Michael Mann re-made his 1980’s TV show in 2006 with Colin Farrell and Jamie Foxx, alongside an underrated supporting cast of pre-Moonlight Naomie Harris, pre-Leftovers Justin Theroux and an ahead-of-its-time visual aesthetic, both surrealistic and gritty. It’s not a perfect movie, by any estimation. But it does do some things very well. Take music for instance.
“Miami Vice” in the 1980s was a phenomenon on TV – one that was launched with a famous scene of Tubbs and Crockett driving in their 1980s car in 1980s Miami at night, while Phil Collins’ “In the Air Tonight” famously drove to its famous drum solo – turning the vampy synth-mood song into a jam. So any recent tackle of MV would have to nail the music. Specifically, I want to talk about nailing the ending. Mogwai and Michael Mann.

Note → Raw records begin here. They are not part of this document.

(* ===== verification/BtreeSplice.v ===== *)
(** * In-place edits of leaf pages ([row/btree/mod.rs])

    [splice_insert_cell] and [splice_delete_cell] change one cell of a leaf
    without rebuilding it, with the freeblock chain and the content-start
    field as bookkeeping.  [leaf_layout] is the invariant they keep: cells
    and freeblocks are disjoint extents of the content area, and the chain
    lists the freeblocks in order, never two of them adjacent. *)

From S2P Require Import Prelude Varint Vfs Freelist Pager BtreePage.

(** ** Operations *)

(** The loop of [walk_freeblocks] with [fuel = MAX_FREEBLOCKS - n]. *)
Fixpoint walk_freeblocks_loop (fuel : nat) (page : bytes) (page_num off : Z)
  : result BtreeError (list (Z * Z)) :=
  if decide (off = 0) then Ok []
  else
    match fuel with
    | O => Err (TraversalTooLong MAX_FREEBLOCKS)
    | S fuel =>
        let? next := read_u16 page off page_num in
        let? size := read_u16 page (sat_add off 2) page_num in
        let? out := walk_freeblocks_loop fuel page page_num next in
        Ok ((off, size) :: out)
    end.

Definition walk_freeblocks (page : bytes) (header_start page_num : Z)
  : result BtreeError (list (Z * Z)) :=
  let? off := read_first_freeblock page header_start page_num in
  walk_freeblocks_loop (Z.to_nat MAX_FREEBLOCKS) page page_num off.

Definition first_block (blocks : list (Z * Z)) : Z :=
  match blocks with (o, _) :: _ => o | [] => 0 end.

Fixpoint write_blocks (page_num : Z) (blocks : list (Z * Z)) : buf_op () :=
  match blocks with
  | [] => b_ok ()
  | (off, size) :: rest =>
      let& _ := write_u16 off (first_block rest) page_num in
      let& _ := write_u16 (sat_add off 2) size page_num in
      write_blocks page_num rest
  end.

Definition write_freeblock_chain (header_start page_num : Z) (blocks : list (Z * Z)) : buf_op () :=
  let& _ := write_blocks page_num blocks in
  write_u16 (sat_add header_start 1) (first_block blocks) page_num.

(** [blocks.partition_point(|&(o, _)| o < start)], for blocks in ascending
    order. *)
Fixpoint partition_point (start : Z) (blocks : list (Z * Z)) : nat :=
  match blocks with
  | (o, _) :: rest => if decide (o < start) then S (partition_point start rest) else O
  | [] => O
  end.

Definition add_freeblock (blocks : list (Z * Z)) (start size : Z) : list (Z * Z) :=
  let pos := partition_point start blocks in
  let '(new_start, new_size, insert_pos, blocks) :=
    match pos with
    | O => (start, size, pos, blocks)
    | S prev =>
        match blocks !! prev with
        | Some (prev_off, prev_size) =>
            if decide (sat_add prev_off prev_size = start)
            then (prev_off, sat_add size prev_size, prev, delete prev blocks)
            else (start, size, pos, blocks)
        | None => (start, size, pos, blocks)
        end
    end in
  let '(new_size, blocks) :=
    match blocks !! insert_pos with
    | Some (next_off, next_size) =>
        if decide (sat_add new_start new_size = next_off)
        then (sat_add new_size next_size, delete insert_pos blocks)
        else (new_size, blocks)
    | None => (new_size, blocks)
    end in
  insert_at insert_pos (new_start, new_size) blocks.

(** [for i in (index..index+k).rev()]: pointers [index..] one place up. *)
Fixpoint shift_right (k : nat) (index ptr_base page_num : Z) : buf_op () :=
  match k with
  | O => b_ok ()
  | S k =>
      let i := index + Z.of_nat k in
      let& v := b_get (λ buf, read_cell_pointer buf (cell_ptr_offset ptr_base i) page_num i) in
      let& _ := write_u16 (cell_ptr_offset ptr_base (sat_add i 1)) v page_num in
      shift_right k index ptr_base page_num
  end.

Definition splice_insert_cell (header_start page_num index : Z) (cell : bytes) : buf_op bool :=
  let& num_cells := b_get (λ buf, read_num_cells buf header_start page_num) in
  let ptr_base := sat_add header_start 8 in
  let& content_start := b_get (λ buf, read_content_start buf header_start page_num) in
  let ptr_end := cell_ptr_offset ptr_base num_cells in
  let needed := sat_add (zlen cell) 2 in
  if decide (content_start < ptr_end ∨ sat_sub content_start ptr_end < needed) then b_ok false
  else
    let new_content_start := sat_sub content_start (zlen cell) in
    let& _ := bt_put new_content_start cell page_num in
    let& _ := shift_right (Z.to_nat (num_cells - index)) index ptr_base page_num in
    let& _ := write_u16 (cell_ptr_offset ptr_base index) new_content_start page_num in
    let& _ := write_content_start header_start new_content_start page_num in
    let& _ := write_u16 (sat_add header_start 3) (sat_add num_cells 1) page_num in
    b_ok true.

(** [for i in i..i+k]: pointers above [i] one place down. *)
Fixpoint shift_left (k : nat) (i ptr_base page_num : Z) : buf_op () :=
  match k with
  | O => b_ok ()
  | S k =>
      let& v := b_get (λ buf, read_cell_pointer buf (cell_ptr_offset ptr_base (sat_add i 1)) page_num
                                (sat_add i 1)) in
      let& _ := write_u16 (cell_ptr_offset ptr_base i) v page_num in
      shift_left k (i + 1) ptr_base page_num
  end.

(** [if let Some(slice) = buf.get_mut(a..b) { slice.fill(0) }]. *)
Definition fill_zero (a b : Z) : buf_op () := λ buf,
  (if decide (a ≤ b) then default buf (put_range buf a (zeros (b - a))) else buf, Ok ()).

(** The [while let Some(pos)] loop: the content area starts past every
    freeblock that begins where it starts. *)
Fixpoint absorb_blocks (fuel : nat) (blocks : list (Z * Z)) (content_start : Z)
  : list (Z * Z) * Z :=
  match fuel with
  | O => (blocks, content_start)
  | S fuel =>
      match list_find (λ b : Z * Z, b.1 = content_start) blocks with
      | Some (pos, (_, size)) =>
          absorb_blocks fuel (delete pos blocks) (sat_add content_start size)
      | None => (blocks, content_start)
      end
  end.

Definition splice_delete_cell (header_start page_num usable_size index : Z) (has_rowid : bool)
  : buf_op () :=
  let& num_cells := b_get (λ buf, read_num_cells buf header_start page_num) in
  if decide (num_cells ≤ index)
  then b_get (λ _, Err (BInternal "splice_delete_cell: index out of bounds"))
  else
    let ptr_base := sat_add header_start 8 in
    let& cell_start := b_get (λ buf, read_cell_pointer buf (cell_ptr_offset ptr_base index) page_num index) in
    let& pt := b_get (λ buf,
      if has_rowid then
        let? h := decode_cell_head buf cell_start page_num in
        let '(_, payload_len, tail_start) := h in Ok (payload_len, tail_start)
      else decode_payload_len buf cell_start page_num) in
    let e := cell_end usable_size pt.1 pt.2 (negb has_rowid) in
    let cell_len := sat_sub e cell_start in
    let& _ := shift_left (Z.to_nat (sat_sub num_cells 1 - index)) index ptr_base page_num in
    let& _ := write_u16 (sat_add header_start 3) (sat_sub num_cells 1) page_num in
    let& _ := fill_zero cell_start e in
    let& content_start := b_get (λ buf, read_content_start buf header_start page_num) in
    if decide (cell_start = content_start) then
      let& blocks := b_get (λ buf, walk_freeblocks buf header_start page_num) in
      let '(blocks, new_content_start) := absorb_blocks (length blocks) blocks e in
      let& _ := write_content_start header_start new_content_start page_num in
      write_freeblock_chain header_start page_num blocks
    else if decide (cell_len < MIN_FREEBLOCK_SIZE) then
      let& frag := b_get (λ buf, read_fragmented_bytes buf header_start page_num) in
      write_fragmented_bytes header_start (Z.min (frag + wrap8 cell_len) U8_MAX) page_num
    else
      let& blocks := b_get (λ buf, walk_freeblocks buf header_start page_num) in
      write_freeblock_chain header_start page_num (add_freeblock blocks cell_start cell_len).

(** ** Extents *)

Definition apart (e f : Z * Z) : Prop := e.1 + e.2 ≤ f.1 ∨ f.1 + f.2 ≤ e.1.

Fixpoint separate (l : list (Z * Z)) : Prop :=
  match l with [] => True | e :: l => Forall (apart e) l ∧ separate l end.

#[global] Instance apart_sym : Symmetric apart.
Proof. intros e f [?|?]; [by right|by left]. Qed.

#[global] Instance separate_proper : Proper ((≡ₚ) ==> iff) separate.
Proof.
  assert (H : ∀ l k, l ≡ₚ k → separate l → separate k).
  { induction 1 as [|e l k Hp IH|e f l|l1 l2 l3 _ IH1 _ IH2]; cbn; [done| | |auto].
    - intros [Hf Hs]. split; [by rewrite <- Hp|auto].
    - rewrite !Forall_cons. intros ([He ?] & ? & ?). split_and!; try done; by symmetry. }
  intros l k Hp. split; apply H; [done|by symmetry].
Qed.

Lemma separate_app l k :
  separate (l ++ k) ↔ separate l ∧ separate k ∧ Forall (λ e, Forall (apart e) k) l.
Proof.
  induction l as [|e l IH]; cbn; [rewrite Forall_nil; tauto|].
  rewrite Forall_app, Forall_cons, IH. tauto.
Qed.

(** Freeblocks in chain order: ascending and never adjacent. *)
Abbreviation ascending := (StronglySorted (λ a b : Z * Z, a.1 + a.2 < b.1)).

Lemma ascending_separate l : Forall (λ b, 0 ≤ b.2) l → ascending l → separate l.
Proof.
  intros Hn Hs. induction Hs as [|b l Hs IH Hb]; [done|]. apply Forall_cons in Hn as [? Hn].
  split; [|by apply IH]. eapply Forall_impl; [exact Hb|]. intros f Hf. left. cbn in Hf. lia.
Qed.

Lemma ascending_app l k :
  ascending (l ++ k) ↔ ascending l ∧ ascending k ∧ Forall (λ a, Forall (λ b, a.1 + a.2 < b.1) k) l.
Proof.
  induction l as [|e l IH]; cbn.
  { split; [|tauto]. intros. split_and!; [constructor|done|constructor]. }
  split.
  - intros Hs. apply StronglySorted_inv in Hs as [Hs Hf]. apply Forall_app in Hf as [? ?].
    apply IH in Hs as (? & ? & ?). split_and!; [by constructor|done|by constructor].
  - intros (Hs & Hk & Hf). apply StronglySorted_inv in Hs as [? ?].
    apply Forall_cons in Hf as [? ?]. constructor; [by apply IH|by apply Forall_app].
Qed.

Definition block_total (l : list (Z * Z)) : Z := foldr (λ b acc, b.2 + acc) 0 l.

Lemma block_total_app l k : block_total (l ++ k) = block_total l + block_total k.
Proof. unfold block_total. induction l as [|b l IH]; cbn; [done|]. rewrite IH. lia. Qed.

Lemma block_total_cons b l : block_total (b :: l) = b.2 + block_total l.
Proof. done. Qed.

(** ** The freeblock list *)

Lemma partition_point_split start blocks :
  ascending blocks → Forall (λ b, 0 ≤ b.2) blocks →
  ∃ L R, blocks = L ++ R ∧ partition_point start blocks = length L ∧
    Forall (λ b, b.1 < start) L ∧ Forall (λ b, start ≤ b.1) R.
Proof.
  induction 1 as [|[o s] l Hs IH Hb]; intros Hn; cbn [partition_point].
  { by exists [], []. }
  apply Forall_cons in Hn as [Hs0 Hn]. cbn in Hs0. case_decide.
  - destruct IH as (L & R & -> & -> & ? & ?); [done|]. exists ((o, s) :: L), R.
    split_and!; [done..|by constructor|done].
  - exists [], ((o, s) :: l). split_and!; [done..|]. constructor; [cbn; lia|].
    eapply Forall_impl; [exact Hb|]. cbn. intros. lia.
Qed.

Lemma sat_sum_small a b : a + b ≤ 131072 → sat_add a b = a + b.
Proof. intros. apply sat_add_small. etrans; [done|]. done. Qed.

Lemma insert_at_app {A} (l k : list A) x : insert_at (length l) x (l ++ k) = l ++ x :: k.
Proof. unfold insert_at. by rewrite take_app_length, drop_app_length. Qed.

Lemma delete_app {A} (l k : list A) x : delete (length l) (l ++ x :: k) = l ++ k.
Proof. by rewrite delete_middle. Qed.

Since Godspeed You! Black Emperor’s “East Hastings” scored the apocalyptic realization in 28 Days Later (2002), the genre of “Post-Rock” (where vocals are shunned, left in a wake of guitars and strings building to a crash) had a moment in movies. Think also the movie or TV show, Friday Night Lights (2004), with emotional lifts from the guitar swimming band Explosions in the Sky, another Post-Rock stalwart. Enter Mogwai – Mogwai are the Scottish godfathers of Post-Rock, and didn’t have their big film moment until after these other bands.
The song “Auto Rock” starts simple with plinky piano repeating a simple melody – as what happens often in Post-Rock, the song reaches a crescendo where keyboards, guitar wails, and a string section takes the melody into completion. And it’s fitting that the song is paired with the montage ending of the movie. There is little dialogue or sound effects as “Auto Rock” binds together the completion of the different storylines. Like a music video, the scenes last for barely a second, before getting a glimpse of the next one.
I can kind of compare Mogwai’s ending scene here as the bizarro-Requiem for a Dream (2000). No shots fired at Requiem, but the running montage of everything coming together is aligned with the beautifully cathartic crescendo in Vice – in the upside down world, Clint Mansell’s Requiem score is aligned with scenes of every character falling apart in the ending, with the song building to peak chaos and anxiety. Both pieces fit the movies they serve.
Also fitting with that comparison – this same year, Darren Aronofsky (Requiem director) paired Clint Mansell with Mogwai for The Fountain soundtrack (which is phenomenal), which came out five months after Vice. Weird.
In conclusion, it’s not the best movie, but it’s a scene I think about often. It’s visually pretty awesome and the music is pretty cool.